せっかく友人になれたのに、こんなことで疎遠になるのはつまらない。とは言え、ユーベルが犯人ではないと、僕にも言いきれない。ダグレスを説得する力が今のところなかった。
「じつは頼みがあって来たんだよ」
「頼み? どんな?」
「ここ数年のあいだに、ジョナサンが事故にまきこまれてないか調べてほしいんだ。もしかしたら、今度の事件に関係があるかもしれない」
「一号コテージのジョナサン・ダンパーだね。彼が何か?」
「いや、彼が怪しいわけじゃないんだ。ただ、ちょっと気になることがあって」
僕はダグレスの信頼をとりもどすために、正直にさっきのジョナサンの話をうちあけた。
「——というわけなんだ」
「なるほど。仲間内で反目の種があったのか。調べてみよう」
「ありがとう。あの——」
と言いかけて、自分でも何を言えばいいのかわからなくなり、僕は口ごもった。謝るのも変だし、ダグレスの疑念を知っているとも言えない。
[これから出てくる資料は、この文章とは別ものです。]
Definition request_key (sub dev : string) : string := sub +:+ "." +:+ dev.

(** The bucket holds requests under their subscriber and device, as the gateway and the
    PLC write them, and is the only source of requests. *)
Definition bucket_event (ev : event) : Prop :=
  match ev with
  | Config key (Some (inr q)) =>
      key = request_key (mrSubscriberID q) (mrDeviceID q) ∧ one_token (mrSubscriberID q) ∧ accepted q = true
  | Config key None => ∃ sub dev, key = request_key sub dev ∧ one_token sub
  | Config _ (Some (inl _)) | Poll _ _ | Command _ _ => True
  | Subscribe _ | Unsubscribe _ | Stop => False
  end.

Lemma first_token sub dev : one_token sub → GoText.split_n dot 2 (request_key sub dev) = [sub; dev].
Proof.
  intros Hs. unfold request_key, GoText.split_n. cbn [split_chars_n].
  assert (cut_chars dot (chars (sub +:+ "." +:+ dev)) = Some (chars sub, chars dev)) as ->.
  { unfold one_token in Hs. rewrite !chars_app. change (chars "." ++ chars dev) with (dot :: chars dev).
    induction (chars sub) as [|c l IH]; [done|]. apply not_elem_of_cons in Hs as [Hc Hl]. cbn.
    destruct (Ascii.eqb_spec c dot) as [->|_]; [done|]. by rewrite IH. }
  cbn. by rewrite !str_chars.
Qed.

Lemma request_key_inj sub dev sub' dev' : one_token sub → one_token sub' →
  request_key sub dev = request_key sub' dev' → sub = sub' ∧ dev = dev'.
Proof. intros Hs Hs' He. pose proof (first_token sub dev Hs) as E. rewrite He, first_token in E by done. by injection E. Qed.

Definition table_of (b : bucket) (t : table) : Prop :=
  (∀ dev sub, one_token sub → t !! (dev, sub) = new_subscriber <$> b !! request_key sub dev) ∧
  (∀ dev sub x, t !! (dev, sub) = Some x → one_token sub) ∧
  (∀ key q, b !! key = Some q → key = request_key (mrSubscriberID q) (mrDeviceID q) ∧ one_token (mrSubscriberID q)).

Lemma table_of_step b t ev : bucket_event ev → table_of b t → table_of (bucket_step b ev) (table_step t ev).
Proof.
  intros Hev (Ht & Htok & Hb). destruct ev as [| |key [[err|q]|]| | |]; cbn [bucket_step table_step table_subscribe] in *; try done.
  - destruct Hev as (-> & Hq & ->). split_and!.
    + intros dev sub Hsub. destruct (decide ((mrDeviceID q, mrSubscriberID q) = (dev, sub))) as [[= <- <-]|Hne].
      * by rewrite !lookup_insert_eq.
      * rewrite !lookup_insert_ne; [by apply Ht|intros [? ?]%request_key_inj; congruence|done].
    + intros dev sub x [[[= <- <-] _]|[_ Hx]]%lookup_insert_Some; [done|by eapply Htok].
    + intros key q' [[<- <-]|[_ Hq']]%lookup_insert_Some; [done|by apply Hb].
  - destruct Hev as (sub & dev & -> & Hsub). rewrite first_token by done. cbn. split_and!.
    + intros dev' sub' Hsub'. destruct (decide ((dev, sub) = (dev', sub'))) as [[= <- <-]|Hne].
      * by rewrite !lookup_delete_eq.
      * rewrite !lookup_delete_ne; [by apply Ht|intros [? ?]%request_key_inj; congruence|done].
    + intros dev' sub' x [_ Hx]%lookup_delete_Some. by eapply Htok.
    + intros key q [_ Hq]%lookup_delete_Some. by apply Hb.
Qed.

Lemma table_of_run evs : ∀ b t, Forall bucket_event evs → table_of b t →
  table_of (fold_left bucket_step evs b) (fold_left table_step evs t).
Proof.
  induction evs as [|ev evs IH]; intros b t Hevs Ht; [done|]. apply Forall_cons in Hevs as [Hev Hevs].
  apply IH; [done|]. by apply table_of_step.
Qed.

Lemma new_subscriber_tags q id : is_Some (sbTags (new_subscriber q) !! id) ↔ id ∈ map ID (mrTags q).
Proof.
  unfold new_subscriber. cbn [sbTags].
  assert (∀ (l : list ModbusTagConfig) (m : tag_map),
    is_Some (fold_left (λ m tag, <[ID tag := tag_config (mrByteOrder q) tag]> m) l m !! id) ↔ is_Some (m !! id) ∨ id ∈ map ID l) as Hl.
  { induction l as [|x l IH]; intros m; cbn; [split; [by left|by intros [?|?%elem_of_nil]]|].
    rewrite IH, lookup_insert_is_Some', elem_of_cons. naive_solver. }
  rewrite Hl, lookup_empty. split; [by intros [[? ?]|?]|by right].
Qed.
ガラス細工みたいな青い瞳に見つめられて、僕はあわてて手をふった。
「なんでもない。事件が解決したら、また飲もうよ」
そうなんだ。事件がなければ、ダグレスもゲストとして僕らのコテージに招待してるはずだった。ふつうに休暇を楽しみたかったと、そのとき僕はしみじみ思った。
僕が立ち去ろうとすると、ダグレスがひきとめた。
「タクミ」
おたがいエンパシストだから、僕の気持ちが通じたんだろう。ダグレスもユーベルがいい子だって、早くわかってくれたらいいのに。
「うん。何?」
「管理人室の記録からわかったことなんだが、メリンダが殺害された時刻に、一時的にこのあたりの磁場が狂っている。何か気づいたことはないか?」
チェッ。兄ちゃんめ。教えてくれてもいいのに。